Countries likely will not feel the effects of the financial crisis on HIV/AIDS "in the next six or 12 months because of commitments that have been made in better times," Piot said, adding that he wonders if it will be possible to continue enrolling 700,000 to one million people in drug treatment programs over the next few years. "If not, deaths will go up again, deaths from AIDS, no doubt about it," he said, adding, "We estimate that even if (funding) continues at the same level, deaths will go up to about three million per year by 2011."
Piot also praised the Bush administration and Congress for continuing PEPFAR, which he said is an "unprecedented program that has saved millions of lives." Piot added, "It is quite rare in international development that you can count so easily, you can measure, the impact of actions, and yet this has been the case when it comes to what PEPFAR has done, and it's unprecedented in international development." In addition, Piot commended President Bush and Secretary of State Condoleezza Rice for their comments at the recent White House summit on international development about how the U.S. should not reduce aid. "I hope that the next president will follow along the same lines," Piot said.

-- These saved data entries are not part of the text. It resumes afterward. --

(** [Tz::from_str(customer_tz).or_else(|_| Tz::from_str(tenant_default_tz)).ok()]. *)
Definition effective_tz (customer_tz tenant_default_tz : string) : option Tz :=
  match tz_from_str customer_tz with
  | Some tz => Some tz
  | None => tz_from_str tenant_default_tz
  end.

(** The date the window that contains the local time [l] ends on. *)
Definition end_date (p : QuietHoursPolicy) (l : Z) : Z :=
  if wraps p && (qh_start_local p <=? time_of l) then date_naive l + 1 else date_naive l.

Definition resolve_reschedule (now : Z) (customer_tz tenant_default_tz : string)
    (p : QuietHoursPolicy) (jitter_ms : Z) : option Z :=
  match effective_tz customer_tz tenant_default_tz with
  | None => None
  | Some tz =>
      let local_now := to_local tz now in
      if negb (in_window p (time_of local_now)) then None
      else match resolve_local tz (end_date p local_now) (qh_end_local p) with
           | None => None
           | Some window_end => Some (window_end + jitter_ms * millisecond)
           end
  end.

(** ** When the gate lets a message through *)

(** The gate has nothing to hold back, said without the search: no zone is known;
    or the local time lies outside the window on the face of the clock; or it lies
    inside and no minute of the four hours from the next end of the window on exists. *)
Definition gate_open (now : Z) (customer_tz tenant_default_tz : string) (p : QuietHoursPolicy) : Prop :=
  (tz_from_str (Tz:=Tz) customer_tz = None ∧ tz_from_str (Tz:=Tz) tenant_default_tz = None)
  ∨ ∃ tz, (tz_from_str customer_tz = Some tz ∨ tz_from_str (Tz:=Tz) customer_tz = None ∧ tz_from_str tenant_default_tz = Some tz)
    ∧ let local_now := to_local tz now in
      let window_end := local_now + (qh_end_local p - time_of local_now) mod day in
      ((qh_end_local p - qh_start_local p) mod day <= (time_of local_now - qh_start_local p) mod day
       ∨ ∀ k, (k <= 240)%nat → from_local tz (window_end + Z.of_nat k * minute) = LNone).

(** ** Lemmas *)

(** More fuel than the search needs changes nothing. *)
Lemma resolve_loop_fuel tz n m c deadline :
  deadline < c + Z.of_nat n * minute → (n <= m)%nat →
  resolve_loop tz m c deadline = resolve_loop tz n c deadline ∨ n = 0%nat.
Proof.
  revert m c. induction n as [|n IH]; intros [|m] c Hd Hle; simpl; auto; [lia|].
  left. destruct (from_local tz c); [|done..].
  destruct (Z.ltb_spec deadline (c + minute)); [done|].
  destruct (IH m (c + minute)) as [?| ->]; [lia..|done|].
  simpl in Hd. lia.
Qed.

(** The first existing wall-clock minute at or after [c]. *)
Definition first_valid_minute (tz : Tz) (c : Z) (k : nat) (u : Z) : Prop :=
  earliest (from_local tz (c + Z.of_nat k * minute)) = Some u
  ∧ ∀ j, (j < k)%nat → from_local tz (c + Z.of_nat j * minute) = LNone.

Lemma resolve_loop_Some tz n c deadline u :
  resolve_loop tz n c deadline = Some u →
  ∃ k, (k < n)%nat ∧ first_valid_minute tz c k u ∧ (k = 0%nat ∨ c + Z.of_nat k * minute <= deadline).
Proof.
  revert c. induction n as [|n IH]; intros c; simpl; [done|].
  destruct (from_local tz c) as [|v|v x] eqn:Hc.
  - destruct (Z.ltb_spec deadline (c + minute)); [done|]. intros Hs.
    destruct (IH _ Hs) as (k & Hk & [Hu Hj] & Hd). exists (S k). split; [lia|].
    replace (c + Z.of_nat (S k) * minute) with (c + minute + Z.of_nat k * minute) by lia.
    split; [|destruct Hd as [->|]; right; lia]. split.
    + by replace (c + Z.of_nat (S k) * minute) with (c + minute + Z.of_nat k * minute) by lia.
    + intros [|j] Hlt; [by rewrite Z.add_0_r|].
      replace (c + Z.of_nat (S j) * minute) with (c + minute + Z.of_nat j * minute) by lia.
      apply Hj. lia.
  - intros [= ->]. exists 0%nat. split; [lia|]. split; [|by left].
    split; [simpl; by rewrite Z.add_0_r, Hc|]. intros j Hlt. lia.
  - intros [= ->]. exists 0%nat. split; [lia|]. split; [|by left].
    split; [simpl; by rewrite Z.add_0_r, Hc|]. intros j Hlt. lia.
Qed.

Lemma resolve_loop_finds tz n c deadline k u :
  first_valid_minute tz c k u → (k < n)%nat → c + Z.of_nat k * minute <= deadline →
  resolve_loop tz n c deadline = Some u.
Proof.
  revert c k. induction n as [|n IH]; intros c k [Hu Hj] Hk Hd; [lia|]; simpl.
  destruct k as [|k].
  - simpl in Hu. rewrite Z.add_0_r in Hu. destruct (from_local tz c); simplify_eq/=; done.
  - pose proof (Hj 0%nat ltac:(lia)) as H0. simpl in H0. rewrite Z.add_0_r in H0. rewrite H0.
    destruct (Z.ltb_spec deadline (c + minute)); [time_lia|].
    apply (IH _ k); [|lia|lia]. split.
    + by replace (c + minute + Z.of_nat k * minute) with (c + Z.of_nat (S k) * minute) by lia.
    + intros j Hlt. replace (c + minute + Z.of_nat j * minute) with (c + Z.of_nat (S j) * minute) by lia.
      apply Hj. lia.
Qed.
Lemma resolve_loop_None tz n c deadline k :
  resolve_loop tz n c deadline = None → (k < n)%nat → (k = 0%nat ∨ c + Z.of_nat k * minute <= deadline) →
  from_local tz (c + Z.of_nat k * minute) = LNone.
Proof.
  revert c k. induction n as [|n IH]; intros c k Hn Hk Hd; [lia|]. simpl in Hn.
  destruct (from_local tz c) eqn:Hc; [|done..]. destruct k as [|k]; [by rewrite Z.add_0_r|].
  destruct (Z.ltb_spec deadline (c + minute)); [time_lia|].
  replace (c + Z.of_nat (S k) * minute) with (c + minute + Z.of_nat k * minute) by lia.
  apply IH; [done|lia|right; lia].
Qed.
End Window.
Lemma alias_walk_hops n x c d :
  db_alias d !! c = None → alias_walk n x d = c ↔ ∃ k, (k <= n)%nat ∧ hops k x d = Some c.
Proof.
  intros Hc. revert x. induction n as [|n IH]; intros x; cbn [alias_walk].
  - split; [intros ->; by exists 0%nat|]. intros (k & Hk & Hh). assert (k = 0%nat) as -> by lia. simpl in Hh. congruence.
  - destruct (db_alias d !! x) as [y|] eqn:Hx.
    + rewrite IH. split.
      * intros (k & Hk & Hh). exists (S k). split; [lia|]. simpl. by rewrite Hx.
      * intros ([|k] & Hk & Hh); simpl in Hh; [simplify_eq|]. rewrite Hx in Hh. simpl in Hh. exists k. split; [lia|done].
    + split; [intros ->; exists 0%nat; split; [lia|done]|].
      intros ([|k] & Hk & Hh); simpl in Hh; [congruence|]. by rewrite Hx in Hh.
Qed.

(** ** Ranks *)

Lemma max_fold l m :
  (∀ r, m = Some r → ∃ r', foldl (λ m a, Some (match m with Some r => Z.max r (ca_rank a) | None => ca_rank a end)) m l = Some r' ∧ r <= r')
  ∧ (∀ a, a ∈ l → ∃ r', foldl (λ m a, Some (match m with Some r => Z.max r (ca_rank a) | None => ca_rank a end)) m l = Some r' ∧ ca_rank a <= r').
Proof.
  revert m. induction l as [|b l IH]; intros m; simpl.
  { split; [intros r ->; exists r; split; [done|lia]|]. by intros a ?%not_elem_of_nil. }
  destruct (IH (Some (match m with Some r => Z.max r (ca_rank b) | None => ca_rank b end))) as [H1 H2].
  destruct (H1 _ eq_refl) as (r' & Hr' & Hle). split.
  - intros r ->. exists r'. split; [done|lia].
  - intros a [->|Ha]%elem_of_cons; [|by apply H2]. exists r'. split; [done|]. destruct m; lia.
Qed.

Lemma max_attained l m r :
  foldl (λ m a, Some (match m with Some r => Z.max r (ca_rank a) | None => ca_rank a end)) m l = Some r →
  m = Some r ∨ ∃ a, a ∈ l ∧ ca_rank a = r.
Proof.
  revert m. induction l as [|b l IH]; intros m; simpl; [by left|]. intros [Hm|(a & Ha & Hr)]%IH.
  - injection Hm as Hm. destruct m as [r0|]; [|right; exists b; split; [by left|done]].
    destruct (Z.max_spec r0 (ca_rank b)) as [[_ Hx]|[_ Hx]]; rewrite Hx in Hm; subst; [right|by left].
    exists b. split; [by left|done].
  - right. exists a. split; [by right|done].
Qed.
(** ** Claiming *)

(** [ORDER BY priority, next_attempt_at]. *)
Definition claim_order (r1 r2 : Outbox) : Prop :=
  ob_priority r1 < ob_priority r2
  ∨ (ob_priority r1 = ob_priority r2 ∧ ob_next_attempt_at r1 <= ob_next_attempt_at r2).
#[export] Instance claim_order_dec : RelDecision claim_order.
Proof. intros r1 r2. unfold claim_order. apply _. Defined.

(** [next_attempt_at <= now() AND leased_until IS NULL]. *)
Definition due (now : Z) (r : Outbox) : bool :=
  (ob_next_attempt_at r <=? now) && bool_decide (ob_leased_until r = None).

Definition lease (until : Z) (r : Outbox) : Outbox :=
  ob_set_attempts (ob_attempts r + 1) (ob_set_lease (Some until) r).

(** [SELECT .. WHERE f ORDER BY .. LIMIT ..]; within one statement no row is
    locked by another transaction, so [SKIP LOCKED] skips none. *)
Definition select_rows (f : Outbox → bool) (limit : nat) (d : Db) : list Outbox :=
  take limit (merge_sort claim_order (filter (λ r, f r = true) (map_values (db_outbox d)))).

Definition lease_all (until : Z) (rows : list Outbox) (m : gmap N Outbox) : gmap N Outbox :=
  foldl (λ m r, <[ob_id r := lease until r]> m) m rows.

(** [UPDATE outbox SET leased_until, attempts = attempts + 1 WHERE
    comms_request_id IN (..) RETURNING ..]: [attempts] is a [smallint]. SQL leaves
    the order of the returned rows open; here it is the order of the select. *)
Definition lease_update (f : Outbox → bool) (limit until : Z) (d : Db)
    : result (Db * list Outbox) SqlxError :=
  if limit <? 0 then Err (SqlConfiguration "LIMIT must not be negative")
  else
    let rows := select_rows f (Z.to_nat limit) d in
    if existsb (λ r, i16_max <=? ob_attempts r) rows then Err SqlNumericOutOfRange
    else Ok (on_outbox (lease_all until rows) d, lease until <$> rows).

Jennifer Kates -- vice president and director of HIV policy at the Kaiser Family Foundation -- said it is difficult to assess how the financial crisis will affect future funding levels. "How the financial crisis plays into that, we still don't know," she said.
Piot will leave his position at UNAIDS at the end of the year to head the new Institute for Global Health at Imperial College London (Vadala, CQ HealthBeat, 10/28).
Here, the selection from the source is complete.